Описание к видео The Lost World (1925) - Stop Motion Shots

The Lost World from 1925, directed by Harry O. Hoyt and produced by First National Pictures, was the first feature-length film to use the groundbreaking stop motion special effects pioneered by Willis O'Brien. Originally envisioned as a more small-scale adaptation of Sir Arthur Conan Doyle's novel, producer Watterson Rothacker sought out O'Brien after the success of "The Ghost of Slumber Mountain" to bring the dinosaurs from Doyle's story to life. But the project soon grew and needed the backing of a major studio, and so a deal was finally made with First National Pictures.
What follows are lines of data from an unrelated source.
Lemma mean_total_bounds a b x l :
  0 <= a → b < 2 ^ 53 → Forall (λ x, a <= x <= b) (x :: l) → size_of (x :: l) <= 2 ^ 31 →
  ∃ r, units ld false (results_mean_loop (AF := float_arith ld) 0 (x :: l) (of_Z ld 0)) r ∧
    int_units a <= r <= int_units b.
Proof.
  intros Ha Hb [Hx Hall]%list.Forall_cons Hlen.
  assert (Hx53 : 0 <= x < 2 ^ 53) by lia.
  assert (Hsz : size_of (x :: l) = size_of l + 1) by (unfold size_of; simpl; lia).
  change (2 ^ 31) with 2147483648 in Hlen.
  cbn [results_mean_loop float_arith a_of_Z a_add a_sub a_div].
  destruct (index_succ 0 1) as [-> ->]; [lia|change (2 ^ 24) with 16777216; lia|lia|].
  rewrite !of_Z_ld by lia. change (0 + 1) with 1.
  assert (fsub ld (dyadic ld x 0) (dyadic ld 0 0) = dyadic ld x 0) as -> by by destruct x.
  assert (fdiv ld (dyadic ld x 0) (dyadic ld 1 0) = dyadic ld x 0) as ->.
  { rewrite <-(Z.mul_1_r x) at 1.
    apply (fdiv_dyadic ld x 1 0 0); [lia|rewrite Z.mul_1_r|..]; apply fits_ld; lia. }
  assert (fadd ld (dyadic ld 0 0) (dyadic ld x 0) = dyadic ld x 0) as -> by by destruct x.
  apply (mean_loop_bounds a b l 1 _ (int_units x)); [done|done|done|lia| |by apply units_int|].
  - change (2 ^ 32) with 4294967296. lia.
  - split; apply (proj1 (int_units_le _ _)); lia.
Qed.

(** An integral float, whatever its exponent, converts exactly. *)
Lemma round_integral_value (g : format) `{!IEEE g} m e z :
  0 <= e → Zpos m * 2 ^ e = z → z < 2 ^ f_prec g →
  binary_round (f_prec g) (f_emax g) false m e = dyadic g z 0.
Proof.
  intros He Hz Hlt. pose proof (prec_law (f := g)). pose proof (emax_law (f := g)).
  pose proof (pow2_pos e He). assert (Hzp : 0 < z) by nia.
  destruct (digits_fits g z); [lia|].
  assert (Hd : digits (Zpos m) + e = digits z) by (rewrite <-Hz, digits_shift; lia).
  unfold binary_round. rewrite digits2_pos_digits, Hd.
  replace (digits z) with (digits z + 0) at 1 by lia. rewrite (fexp_normal g) by lia.
  set (ez := digits z + 0 - f_prec g).
  pose proof (shl_align_snd m e ez) as Hsnd. pose proof (shl_align_fst m e ez ltac:(unfold ez; lia)) as Hfst.
  destruct (shl_align m e ez) as [mz ez']. cbn [fst snd] in *. subst ez'.
  rewrite Z.min_r by lia.
  assert (Hmz : Zpos mz = z * 2 ^ (f_prec g - digits z)).
  { rewrite Hfst. replace (e - ez) with (e + (f_prec g - digits z)) by (unfold ez; lia).
    rewrite Z.pow_add_r, Z.mul_assoc, Hz by lia. done. }
  rewrite Hmz, (dyadic_pos g) by done. rewrite <-(Z.mul_1_r (_ * _)). change 1 with (2 ^ 0).
  rewrite (round_aux_exact g); [f_equal; lia|lia|apply digits_mantissa; [done|lia]|lia..].
Qed.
While perhaps not as polished as his later work, O'Brien used a number of groundbreaking techniques for the time to show the prehistoric creatures in the same shots as the actors of the film, something he had not yet attempted in his earlier work. In addition to O'Brien, several other (uncredited) animators helped him animate the large number of dinosaurs for the master shots of the plateau. And sculptor, filmmaker and stop motion animator John Leland Roop animated the sequence following the lone Allosaurus that first fights a Trachodon and then later a pack of Triceratops, being untimately wounded and scared off. The tremendous success of The Lost World would pave the way for O'Brien's later work on Creation, King Kong and Mighty Joe Young.